Health and well-being represents approximately a $19 billion slice of the pie for P&G—which translates to about 23 percent of P&G sales and 24 percent of net earnings. Divided across two businesses—healthcare on one end and snacks and pet care on the other—health and well being is home to 11 of P&G’s 43 largest brands, including six brands with over a $1 billion in annual sales. “Our top 11 brands account for 85 percent of health and well being sales, and over 90 percent of the profits,” noted Rob Steele, P&G vice chairman of global health and well-being.
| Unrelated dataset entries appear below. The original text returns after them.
(* ===== verification/JsValue.v ===== *)
(** * JavaScript values, thrown values and settled promises

    The values that flow through [src/src/App.jsx]: the body of the geocoding
    response ([data], line 61), the label text of a marker ([text], lines 42,
    53, 66, 72) and what a rejected promise or a failing property read throws
    into the [catch] block (line 69).  Equality on [value] is structural
    identity (JavaScript's [Object.is] on primitives), decided by
    [value_eqb]. *)

From S2P Require Import Prelude.


(** ** Definitions *)

(** A JavaScript value as [JSON.parse] produces it, plus [undefined].
    Objects keep their own properties in insertion order. *)
#[local] Unset Elimination Schemes.
Inductive value : Type :=
| VUndefined
| VNull
| VBool (b : bool)
| VNumber (n : float)
| VString (s : string)
| VArray (elements : list value)
| VObject (fields : list (string * value)).
#[local] Set Elimination Schemes.

(** What a [throw] or a rejected promise carries.  [TypeError] is what a
    property read on [undefined] or [null] throws and what [fetch] rejects
    with on a network failure; [SyntaxError] is what [response.json()]
    rejects with on a body that is not JSON; [AbortError] is the
    [DOMException] of an aborted request; [Thrown] is any other value. *)
Inductive exn : Type :=
| TypeError
| SyntaxError
| AbortError
| Thrown (v : value).

(** The result of an operation that may throw. *)
Definition result (A : Type) : Type := exn + A.

(** The outcome of a promise once it has settled. *)
Inductive settled (A : Type) : Type :=
| Fulfilled (a : A)
| Rejected (reason : exn).
Arguments Fulfilled {A} a.
Arguments Rejected {A} reason.

(** The [Response] a fulfilled [fetch] yields.  The program never reads it
    (no [response.ok] or [response.status] test precedes line 61); the HTTP
    status is kept so that theorems can speak of it. *)
Record response : Type := Response { status : Z }.

(** [response.ok]: the status is in the range 200-299. *)
Definition ok (r : response) : bool :=
  bool_decide (200 ≤ status r ≤ 299)%Z.

(** Structural induction on values, through arrays and objects. *)
Section value_ind.
Context (P : value → Prop).
Context (Hundefined : P VUndefined) (Hnull : P VNull).
Context (Hbool : ∀ b, P (VBool b)) (Hnumber : ∀ n, P (VNumber n)).
Context (Hstring : ∀ s, P (VString s)).
Context (Harray : ∀ vs, Forall P vs → P (VArray vs)).
Context (Hobject : ∀ fs, Forall (λ kv, P kv.2) fs → P (VObject fs)).

Fixpoint value_ind (v : value) : P v :=
  match v with
  | VUndefined => Hundefined
  | VNull => Hnull
  | VBool b => Hbool b
  | VNumber n => Hnumber n
  | VString s => Hstring s
  | VArray vs =>
      Harray vs
        ((fix all vs : Forall P vs :=
            match vs with
            | [] => Forall_nil_2 P
            | v :: vs => Forall_cons_2 P v vs (value_ind v) (all vs)
            end) vs)
  | VObject fs =>
      Hobject fs
        ((fix all fs : Forall (λ kv, P kv.2) fs :=
            match fs with
            | [] => Forall_nil_2 _
            | kv :: fs => Forall_cons_2 _ kv fs (value_ind kv.2) (all fs)
            end) fs)
  end.
End value_ind.

(** Structural identity of two values, as a boolean. *)
Fixpoint value_eqb (x y : value) : bool :=
  match x, y with
  | VUndefined, VUndefined => true
  | VNull, VNull => true
  | VBool a, VBool b => bool_decide (a = b)
  | VNumber a, VNumber b => bool_decide (a = b)
  | VString a, VString b => bool_decide (a = b)
  | VArray xs, VArray ys =>
      (fix all xs ys :=
         match xs, ys with
         | [], [] => true
         | x :: xs, y :: ys => value_eqb x y && all xs ys
         | _, _ => false
         end) xs ys
  | VObject xs, VObject ys =>
      (fix all xs ys :=
         match xs, ys with
         | [], [] => true
         | kx :: xs, ky :: ys =>
             bool_decide (kx.1 = ky.1) && value_eqb kx.2 ky.2 && all xs ys
         | _, _ => false
         end) xs ys
  | _, _ => false
  end.

(** The own property [key] of an object, [undefined] when it has none. *)
Definition lookup_field (key : string) (fields : list (string * value)) : value :=
  match list_find (λ kv, kv.1 = key) fields with
  | Some (_, kv) => kv.2
  | None => VUndefined
  end.

(** [v.key] for a [key] that no built-in prototype defines (such as
    [display_name], line 62): a [TypeError] on [undefined] and [null], the
    own property of an object, [undefined] on every other value. *)
Definition get_property (v : value) (key : string) : result value :=
  match v with
  | VUndefined | VNull => inl TypeError
  | VObject fields => inr (lookup_field key fields)
  | VBool _ | VNumber _ | VString _ | VArray _ => inr VUndefined
  end.

(** Whether a value is a string, and which. *)
Definition as_string (v : value) : option string :=
  match v with VString s => Some s | _ => None end.

(** ** Decidable equality *)

Lemma value_eqb_refl x : value_eqb x x = true.
Proof.
  induction x as [| |b|n|s|vs IH|fs IH] using value_ind; simpl;
    try done; try by apply bool_decide_eq_true.
  - induction IH as [|v vs Hv _ IHvs]; [done|]. by rewrite Hv, IHvs.
  - induction IH as [|kv fs Hkv _ IHfs]; [done|].
    by rewrite bool_decide_eq_true_2, Hkv, IHfs.
Qed.

Lemma value_eqb_eq x y : value_eqb x y = true → x = y.
Proof.
  revert y.
  induction x as [| |b|n|s|vs IH|fs IH] using value_ind; intros [] H;
    simpl in H; try done; try (apply bool_decide_eq_true in H; by subst).
  - f_equal. revert elements H.
    induction IH as [|v vs Hv _ IHvs]; intros [|w ws] H; try done.
    apply andb_true_iff in H as [H1 H2]. f_equal; auto.
  - f_equal. revert fields H.
    induction IH as [|[k v] fs Hv _ IHfs]; intros [|[k' w] ws] H; try done.
    apply andb_true_iff in H as [H12 H3].
    apply andb_true_iff in H12 as [H1%bool_decide_eq_true H2].
    simpl in *. f_equal; [f_equal|]; auto.
Qed.

Lemma value_eqb_spec x y : value_eqb x y = true ↔ x = y.
Proof. split; [apply value_eqb_eq | intros ->; apply value_eqb_refl]. Qed.

#[export] Instance value_eq_dec : EqDecision value.
Proof.
  intros x y. destruct (value_eqb x y) eqn:E.
  - left. by apply value_eqb_spec.
  - right. intros H%value_eqb_spec. congruence.
Defined.

#[export] Instance exn_eq_dec : EqDecision exn.
Proof. solve_decision. Defined.

#[export] Instance settled_eq_dec `{EqDecision A} : EqDecision (settled A).
Proof. solve_decision. Defined.

#[export] Instance response_eq_dec : EqDecision response.
Proof. solve_decision. Defined.

(** ** Property read *)

Lemma lookup_field_nil key : lookup_field key [] = VUndefined.
Proof. done. Qed.

Lemma lookup_field_here key v fields :
  lookup_field key ((key, v) :: fields) = v.
Proof. unfold lookup_field; simpl. by rewrite decide_True. Qed.

Lemma lookup_field_later key k v fields :
  k ≠ key → lookup_field key ((k, v) :: fields) = lookup_field key fields.
Proof.
  intros Hk. unfold lookup_field; simpl. rewrite decide_False by done.
  by destruct (list_find _ fields) as [[]|].
Qed.

(** An object without the property reads as [undefined]. *)
Lemma lookup_field_absent key fields :
  key ∉ fields.*1 → lookup_field key fields = VUndefined.
Proof.
  induction fields as [|[k v] fields IH]; [done|]; simpl.
  intros [Hk Hin]%not_elem_of_cons. rewrite lookup_field_later by done. auto.
Qed.

(** The read returns the first own property with that key, if any. *)
Lemma lookup_field_present key fields v :
  lookup_field key fields = v → v ≠ VUndefined → (key, v) ∈ fields.
Proof.
  induction fields as [|[k w] fields IH]; [by intros <-|].
  destruct (decide (k = key)) as [->|Hk].
  - rewrite lookup_field_here. intros -> _. left.
  - rewrite lookup_field_later by done. intros. right. auto.
Qed.


Lemma get_property_object fields key :
  get_property (VObject fields) key = inr (lookup_field key fields).
Proof. done. Qed.

#[export] Hint Rewrite lookup_field_nil lookup_field_here get_property_object : js.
In personal healthcare, sales have grown at a strong compound average rate of about 20 percent per year over the last five years, Steele reported. This growth has been driven by four factors—a renewed global focus on growing the Vicks franchise; an increased presence in digestive health with the launch of Prilosec OTC and continued steady performance of the Pepto-Bismol and Metamucil brands; strong growth in the newly repositioned and strengthened PUR Water business; and P&G’s entry into home health diagnostics with our Swiss Precision Diagnostics joint venture.

“We really like consumer healthcare because it is a big market with over $240 billion in global retail sales,” Steele said. “It is growing fast at a 5 percent to 6 percent annual rate. It is financially attractive with very healthy margins. And it’s a very fragmented market. For perspective, the global leader in this space, J&J, has less than a 10 percent share. P&G is actually the number two player with a 5 percent share.”

P&G is currently in the process of introducing a line of probiotics that expands P&G’s presence in digestive health, Steele noted. “Align is a product that builds and maintains a person’s natural defense against digestive issues such as occasional irregularity. Align is a great complement to the Prilosec OTC, Pepto-Bismol and Metamucil digestive health brands.”